#### [THE PROBLEM]
Reproduce the entries below exactly, but only from the line containing "else if in_range 240 244 b then" to the line containing "Definition fffd : string", inclusive.

[DATA FOR THIS EXERCISE]

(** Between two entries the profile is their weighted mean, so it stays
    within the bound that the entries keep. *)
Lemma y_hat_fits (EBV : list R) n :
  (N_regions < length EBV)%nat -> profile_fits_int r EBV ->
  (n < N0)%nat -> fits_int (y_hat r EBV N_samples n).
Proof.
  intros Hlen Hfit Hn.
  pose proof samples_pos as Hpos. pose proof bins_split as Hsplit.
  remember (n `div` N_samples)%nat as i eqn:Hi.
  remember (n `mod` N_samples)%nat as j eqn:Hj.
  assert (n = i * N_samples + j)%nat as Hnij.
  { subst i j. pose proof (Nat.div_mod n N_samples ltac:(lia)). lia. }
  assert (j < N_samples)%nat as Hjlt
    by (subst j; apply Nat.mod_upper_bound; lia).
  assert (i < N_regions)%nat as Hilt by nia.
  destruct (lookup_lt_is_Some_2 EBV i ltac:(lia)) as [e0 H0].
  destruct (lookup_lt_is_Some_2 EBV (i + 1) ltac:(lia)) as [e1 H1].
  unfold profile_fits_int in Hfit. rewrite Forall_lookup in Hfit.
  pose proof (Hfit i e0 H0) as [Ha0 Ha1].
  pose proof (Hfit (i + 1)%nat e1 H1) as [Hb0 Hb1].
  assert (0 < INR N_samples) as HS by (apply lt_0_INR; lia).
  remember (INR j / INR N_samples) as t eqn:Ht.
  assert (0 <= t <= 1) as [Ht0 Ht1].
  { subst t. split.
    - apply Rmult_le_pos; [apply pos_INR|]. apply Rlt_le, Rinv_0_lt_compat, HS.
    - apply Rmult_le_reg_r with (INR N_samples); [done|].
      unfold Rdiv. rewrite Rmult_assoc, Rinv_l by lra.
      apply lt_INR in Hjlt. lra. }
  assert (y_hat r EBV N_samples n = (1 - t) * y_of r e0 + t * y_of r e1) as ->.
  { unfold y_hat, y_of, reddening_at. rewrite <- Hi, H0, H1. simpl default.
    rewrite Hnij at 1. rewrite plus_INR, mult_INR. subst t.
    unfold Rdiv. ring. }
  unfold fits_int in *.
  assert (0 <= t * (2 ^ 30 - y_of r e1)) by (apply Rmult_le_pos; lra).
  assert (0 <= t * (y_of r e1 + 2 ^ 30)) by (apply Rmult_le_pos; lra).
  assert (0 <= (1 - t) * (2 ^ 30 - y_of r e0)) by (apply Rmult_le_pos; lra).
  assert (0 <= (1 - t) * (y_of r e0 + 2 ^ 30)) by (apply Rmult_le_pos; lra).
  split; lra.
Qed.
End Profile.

[/DATA FOR THIS EXERCISE]
[DATA FOR THIS EXERCISE]

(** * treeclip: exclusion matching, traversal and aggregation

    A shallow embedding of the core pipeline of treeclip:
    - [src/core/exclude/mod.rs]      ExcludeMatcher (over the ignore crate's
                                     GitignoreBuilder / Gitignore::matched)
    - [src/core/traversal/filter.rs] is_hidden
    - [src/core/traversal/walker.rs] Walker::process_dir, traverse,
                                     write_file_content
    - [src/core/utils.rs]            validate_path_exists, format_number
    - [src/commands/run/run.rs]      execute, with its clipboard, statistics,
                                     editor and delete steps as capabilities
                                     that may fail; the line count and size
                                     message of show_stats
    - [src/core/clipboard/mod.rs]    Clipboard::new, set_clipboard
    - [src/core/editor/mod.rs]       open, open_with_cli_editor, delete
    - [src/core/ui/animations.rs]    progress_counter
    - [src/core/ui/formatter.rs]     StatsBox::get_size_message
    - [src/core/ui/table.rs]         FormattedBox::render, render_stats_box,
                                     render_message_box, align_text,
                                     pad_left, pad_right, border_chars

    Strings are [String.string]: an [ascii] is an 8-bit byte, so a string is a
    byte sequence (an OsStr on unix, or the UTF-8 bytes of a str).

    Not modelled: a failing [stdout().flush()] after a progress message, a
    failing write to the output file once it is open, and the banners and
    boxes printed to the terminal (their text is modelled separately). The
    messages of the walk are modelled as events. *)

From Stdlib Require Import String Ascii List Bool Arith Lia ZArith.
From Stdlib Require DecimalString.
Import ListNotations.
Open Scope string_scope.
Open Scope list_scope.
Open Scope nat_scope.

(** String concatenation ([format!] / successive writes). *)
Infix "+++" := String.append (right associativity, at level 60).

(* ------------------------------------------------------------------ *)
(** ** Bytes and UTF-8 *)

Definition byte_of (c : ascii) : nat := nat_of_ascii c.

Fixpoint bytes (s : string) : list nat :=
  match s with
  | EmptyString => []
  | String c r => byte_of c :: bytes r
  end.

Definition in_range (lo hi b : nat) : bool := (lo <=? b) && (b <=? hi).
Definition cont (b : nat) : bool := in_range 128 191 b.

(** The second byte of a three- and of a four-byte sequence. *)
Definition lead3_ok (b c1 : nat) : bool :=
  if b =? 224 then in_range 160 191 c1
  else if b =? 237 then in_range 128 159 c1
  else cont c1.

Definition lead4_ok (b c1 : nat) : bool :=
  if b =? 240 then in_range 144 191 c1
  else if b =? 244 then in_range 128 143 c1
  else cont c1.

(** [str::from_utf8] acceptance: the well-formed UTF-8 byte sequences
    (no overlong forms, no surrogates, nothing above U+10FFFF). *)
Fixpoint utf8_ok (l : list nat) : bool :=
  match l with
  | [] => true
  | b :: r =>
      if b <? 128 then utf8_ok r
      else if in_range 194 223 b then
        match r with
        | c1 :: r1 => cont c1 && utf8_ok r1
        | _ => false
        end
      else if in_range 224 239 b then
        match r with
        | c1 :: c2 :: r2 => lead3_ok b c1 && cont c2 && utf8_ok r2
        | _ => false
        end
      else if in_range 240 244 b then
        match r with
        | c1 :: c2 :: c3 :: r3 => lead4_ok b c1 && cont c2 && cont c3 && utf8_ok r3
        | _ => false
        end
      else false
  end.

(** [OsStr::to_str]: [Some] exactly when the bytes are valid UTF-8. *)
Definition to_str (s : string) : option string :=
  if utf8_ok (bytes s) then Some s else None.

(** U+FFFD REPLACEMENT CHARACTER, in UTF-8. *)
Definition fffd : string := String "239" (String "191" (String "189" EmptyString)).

[/DATA FOR THIS EXERCISE]

#### [EXERCISE OUTPUT]
      else if in_range 240 244 b then
        match r with
        | c1 :: c2 :: c3 :: r3 => lead4_ok b c1 && cont c2 && cont c3 && utf8_ok r3
        | _ => false
        end
      else false
  end.

(** [OsStr::to_str]: [Some] exactly when the bytes are valid UTF-8. *)
Definition to_str (s : string) : option string :=
  if utf8_ok (bytes s) then Some s else None.

(** U+FFFD REPLACEMENT CHARACTER, in UTF-8. *)
Definition fffd : string := String "239" (String "191" (String "189" EmptyString)).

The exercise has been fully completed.